Public Health and Safety are Priority One
Swimming in the ocean is an excellent outdoor activity for the whole family. However, any outdoor activity has its own set of safety issues that we should all plan for and recognize. When coming to the beach you will want to bring sunscreen, a beach towel, beach shoes, and perhaps an umbrella.
Before going in the water you will want to know the weather, who you can call for help if needed. If there are any water quality advisories, and the tidal cycles. Listed here are some known concerns for South Carolina waters and the precautions to consider before entering the surf.
Potential Health Risks
Gastroenteritis is the most common illness associated with swimming in contaminated water. It occurs in a variety of forms that can have one or more of the following symptoms: nausea, vomiting, stomachache, diarrhea, headache and fever. Other minor illnesses that can result from swimming in contaminated water include ear, eye, skin, nose, and throat infections. Small children and individuals with weakened immune systems are most at risk of illness.

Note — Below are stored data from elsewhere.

(* ===== verification/Runtime.v ===== *)
(** The entry point ([src/BsdRuntime.cpp], [src/main.cpp]): settings, profile,
    environment overrides, and which application runs.

    The environment is the function [getenv], the file system the functions
    [exists_] and [read_file] (a file may exist and not open), the log files the
    class [LogBackend]. What [run_cli] decides is a [CliResult]: the exit code with
    what it prints, an exception that ends the program, or the application it
    starts and the settings, profile and logger it starts it with. *)

From S2P Require Import Prelude Protocol Text Config ConfigEnv ConfigYaml ConfigYamlSpec.
From S2P Require Import RuntimeLogger.

(** ** Overrides *)

Section overrides.
Context (getenv : string -> option string).

Definition apply_string_override (target : string) (env_name : string) : string :=
  match getenv env_name with
  | Some value => if negb (is_empty value) then value else target
  | None => target
  end.

Definition apply_u16_override (target : Z) (env_name : string) : Z :=
  match getenv env_name with
  | Some value =>
      if is_empty value then target
      else match stoull value with Some v => u16 v | None => target end
  | None => target
  end.

Definition apply_log_path_override (profile : RuntimeProfile) : RuntimeProfile :=
  let override_path :=
    if bool_decide (pf_mode profile = ModeServer) then getenv "RUDP_RUNTIME_SERVER_LOG_PATH"
    else getenv "RUDP_RUNTIME_CLIENT_LOG_PATH" in
  match override_path with
  | Some path => if negb (is_empty path) then profile <| pf_log_path := path |> else profile
  | None => profile
  end.

Definition apply_connection_overrides (profile : RuntimeProfile) : RuntimeProfile :=
  if bool_decide (pf_mode profile = ModeServer) then
    let profile := profile <| pf_bind_address ::= fun t =>
      apply_string_override t "RUDP_RUNTIME_SERVER_BIND_ADDRESS" |> in
    profile <| pf_bind_port ::= fun t => apply_u16_override t "RUDP_RUNTIME_SERVER_BIND_PORT" |>
  else
    let profile := profile <| pf_bind_address ::= fun t =>
      apply_string_override t "RUDP_RUNTIME_CLIENT_BIND_ADDRESS" |> in
    let profile := profile <| pf_bind_port ::= fun t =>
      apply_u16_override t "RUDP_RUNTIME_CLIENT_BIND_PORT" |> in
    let profile := profile <| pf_remote_address ::= fun t =>
      apply_string_override t "RUDP_RUNTIME_CLIENT_REMOTE_ADDRESS" |> in
    profile <| pf_remote_port ::= fun t => apply_u16_override t "RUDP_RUNTIME_CLIENT_REMOTE_PORT" |>.
End overrides.

(** ** The command line *)

Definition usage (argv0 : string) : string :=
  "Usage:" +:+ String newline
  ("  " +:+ argv0 +:+ " <runtime-config.yaml>" +:+ String newline
  ("Transport defaults are loaded from .env when present." +:+ String newline "")).

(** [argv]; the path, or what is printed. *)
Definition parse_args (argv : list string) : string + string :=
  match argv with
  | [_; path] => inl path
  | _ => inr (usage (hd "" argv))
  end.

Section cli.
Context `{LogBackend}.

To stay safe and healthy at the beach:
- Be aware of advisories and avoid swimming in those areas. Wading, fishing and shell collecting do not present a risk since most exposures to pathogens occur by swallowing water. However, do not enter the water with open sores or lesions, high levels of bacteria may cause infection.
- Do not swim or allow children to play in swashes or near stormwater pipes. Although the shallow pools of water on the beach caused by swashes and stormwater seem like good places for children to play, they are NOT. These shallow pools are caused by runoff from paved surfaces and often contain much higher levels of bacteria than the ocean.
- Do not swim in the ocean during or immediately following rainfall. To further reduce risk of illness, wait at least 12 hours after a heavy rain to resume swimming. It is safe to wade in at any time (except during a thunderstorm!). Heavy rain can wash bacteria and possibly harmful pathogens into the surf. High bacteria densities persist in the surf for hours after these rains and may increase swimmer's risk of illness.
For current surf and storm information, please visit: http://www.swellinfo.com/
A rip current can occur on any beach or body of water that has breaking waves. It is a strong channel of water flowing away from the coast, generally through the surf line,. Rip currents can move to different locations along the coast and can be deadly both to swimmers and those in waist deep water where the rip current occurs. The poster below from the National Oceanic and Atmospheric Administration describes the escape route and actions you should take if you are caught in a rip current. Please visit NOAA's Web site to learn more.
Most jellyfish in South Carolina's coastal waters are harmless. You may see some washed up on the beach or you may encounter one in the shallow water they prefer. South Carolina's Department of Natural Resources has created a fact sheet on jellyfish that discusses prevention and what to do if you are stung.